(** Without a fault the published file is withdrawn and the backup restored. *)
Lemma wp_rollback_calm p b (had : bool) fs ss Q :
  p ≠ b → had = bool_decide (is_Some (fs !! b)) →
  Q (Ok ()) 0%nat (partial_alter (λ _, fs !! b) p (delete b fs)) ss →
  wp (rollback_published_file p b had) 0 fs ss Q.
Proof.
  intros Hne Hhad HQ. apply wp_bind, wp_ignore, wp_remove_file_if_exists; [|done].
  destruct (fs !! b) as [c|] eqn:Hb; simpl in Hhad; subst had; simpl.
  - apply wp_ignore, wp_rename; [|by rewrite lookup_delete_ne, Hb by done|done].
    intros c'. rewrite lookup_delete_ne, Hb by done. intros [= <-].
    rewrite (delete_delete _ b p), insert_delete_eq. apply HQ.
  - apply wp_ret. rewrite delete_id in HQ by done. apply HQ.
Qed.

(** A best-effort removal. *)
Lemma wp_ignore_remove {E B : Type} p (k : ioE E B) n fs ss Q :
  (∀ n' fs', (n' ≤ n)%nat → (∀ q, q ≠ p → fs' !! q = fs !! q) → (n = 0%nat → fs' !! p = None) →
     wp k n' fs' ss Q) →
  wp (_ ← ignore (remove_file_if_exists p); k) n fs ss Q.
Proof.
  intros HQ. apply wp_bind, wp_ignore, wp_remove_file_if_exists; [|intros ? n' ->];
    (apply HQ; [lia| |]); intros; by simplify_map_eq.
Qed.

(** Whatever fails, a rollback touches only the file and its backup, and without
    a backup it makes no file. *)
Lemma wp_rollback_any p b (had : bool) n fs ss Q :
  (∀ n' fs', (n' ≤ n)%nat → (∀ q, q ≠ p → q ≠ b → fs' !! q = fs !! q) →
     (had = false → fs !! p = None → fs' !! p = None) → Q (Ok ()) n' fs' ss) →
  wp (rollback_published_file p b had) n fs ss Q.
Proof.
  intros HQ. apply wp_bind, wp_ignore, wp_remove_file_if_exists; [|intros ? n' ->];
    (destruct had; [apply wp_ignore, wp_rename; [intros c Hc|intros Hc|intros ? n'' ->]
                   |apply wp_ret]);
    (apply HQ; [lia|intros q Hp Hb; by simplify_map_eq|]); intros; by simplify_map_eq.
Qed.
End calls.

(** A loop without faults: an invariant of the disk that every iteration keeps. *)
Lemma wp_io_for {A : Type} (P : gmap path bytes → Prop) (f : A → io ()) l fs ss Q :
  (∀ a fs, a ∈ l → P fs → wp (f a) 0 fs ss (λ r n' fs' ss', r = Ok () ∧ n' = 0%nat ∧ ss' = ss ∧ P fs')) →
  P fs → (∀ fs', P fs' → Q (Ok ()) 0%nat fs' ss) → wp (io_for f l) 0 fs ss Q.
Proof.
  revert fs. induction l as [|a l IH]; intros fs Hf HP HQ; [by apply wp_ret, HQ|].
  apply wp_bind. eapply wp_mono; [apply Hf; [by left|done]|]. cbv beta.
  intros r n' fs' ss' (-> & -> & -> & HP'). apply IH; [|done|done].
  intros b fs'' Hb. apply Hf. by right.
Qed.

(** ** Code whose steps all respect a relation

    [all_steps R m]: every single step of [m], on whatever world the other
    requests have left for it, relates the world before and after by [R]. *)

Fixpoint all_steps {E A : Type} (R : World → World → Prop) (m : ioE E A) : Prop :=
  match m with
  | Ended _ => True
  | Step f => ∀ w, R w (f w).2 ∧ all_steps R (f w).1
  end.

* * *

Your goal:
The full set of entries above needs to be restated word for word.

Solution to this task:
(** Without a fault the published file is withdrawn and the backup restored. *)
Lemma wp_rollback_calm p b (had : bool) fs ss Q :
  p ≠ b → had = bool_decide (is_Some (fs !! b)) →
  Q (Ok ()) 0%nat (partial_alter (λ _, fs !! b) p (delete b fs)) ss →
  wp (rollback_published_file p b had) 0 fs ss Q.
Proof.
  intros Hne Hhad HQ. apply wp_bind, wp_ignore, wp_remove_file_if_exists; [|done].
  destruct (fs !! b) as [c|] eqn:Hb; simpl in Hhad; subst had; simpl.
  - apply wp_ignore, wp_rename; [|by rewrite lookup_delete_ne, Hb by done|done].
    intros c'. rewrite lookup_delete_ne, Hb by done. intros [= <-].
    rewrite (delete_delete _ b p), insert_delete_eq. apply HQ.
  - apply wp_ret. rewrite delete_id in HQ by done. apply HQ.
Qed.

(** A best-effort removal. *)
Lemma wp_ignore_remove {E B : Type} p (k : ioE E B) n fs ss Q :
  (∀ n' fs', (n' ≤ n)%nat → (∀ q, q ≠ p → fs' !! q = fs !! q) → (n = 0%nat → fs' !! p = None) →
     wp k n' fs' ss Q) →
  wp (_ ← ignore (remove_file_if_exists p); k) n fs ss Q.
Proof.
  intros HQ. apply wp_bind, wp_ignore, wp_remove_file_if_exists; [|intros ? n' ->];
    (apply HQ; [lia| |]); intros; by simplify_map_eq.
Qed.

(** Whatever fails, a rollback touches only the file and its backup, and without
    a backup it makes no file. *)
Lemma wp_rollback_any p b (had : bool) n fs ss Q :
  (∀ n' fs', (n' ≤ n)%nat → (∀ q, q ≠ p → q ≠ b → fs' !! q = fs !! q) →
     (had = false → fs !! p = None → fs' !! p = None) → Q (Ok ()) n' fs' ss) →
  wp (rollback_published_file p b had) n fs ss Q.
Proof.
  intros HQ. apply wp_bind, wp_ignore, wp_remove_file_if_exists; [|intros ? n' ->];
    (destruct had; [apply wp_ignore, wp_rename; [intros c Hc|intros Hc|intros ? n'' ->]
                   |apply wp_ret]);
    (apply HQ; [lia|intros q Hp Hb; by simplify_map_eq|]); intros; by simplify_map_eq.
Qed.
End calls.

(** A loop without faults: an invariant of the disk that every iteration keeps. *)
Lemma wp_io_for {A : Type} (P : gmap path bytes → Prop) (f : A → io ()) l fs ss Q :
  (∀ a fs, a ∈ l → P fs → wp (f a) 0 fs ss (λ r n' fs' ss', r = Ok () ∧ n' = 0%nat ∧ ss' = ss ∧ P fs')) →
  P fs → (∀ fs', P fs' → Q (Ok ()) 0%nat fs' ss) → wp (io_for f l) 0 fs ss Q.
Proof.
  revert fs. induction l as [|a l IH]; intros fs Hf HP HQ; [by apply wp_ret, HQ|].
  apply wp_bind. eapply wp_mono; [apply Hf; [by left|done]|]. cbv beta.
  intros r n' fs' ss' (-> & -> & -> & HP'). apply IH; [|done|done].
  intros b fs'' Hb. apply Hf. by right.
Qed.

(** ** Code whose steps all respect a relation

    [all_steps R m]: every single step of [m], on whatever world the other
    requests have left for it, relates the world before and after by [R]. *)

Fixpoint all_steps {E A : Type} (R : World → World → Prop) (m : ioE E A) : Prop :=
  match m with
  | Ended _ => True
  | Step f => ∀ w, R w (f w).2 ∧ all_steps R (f w).1
  end.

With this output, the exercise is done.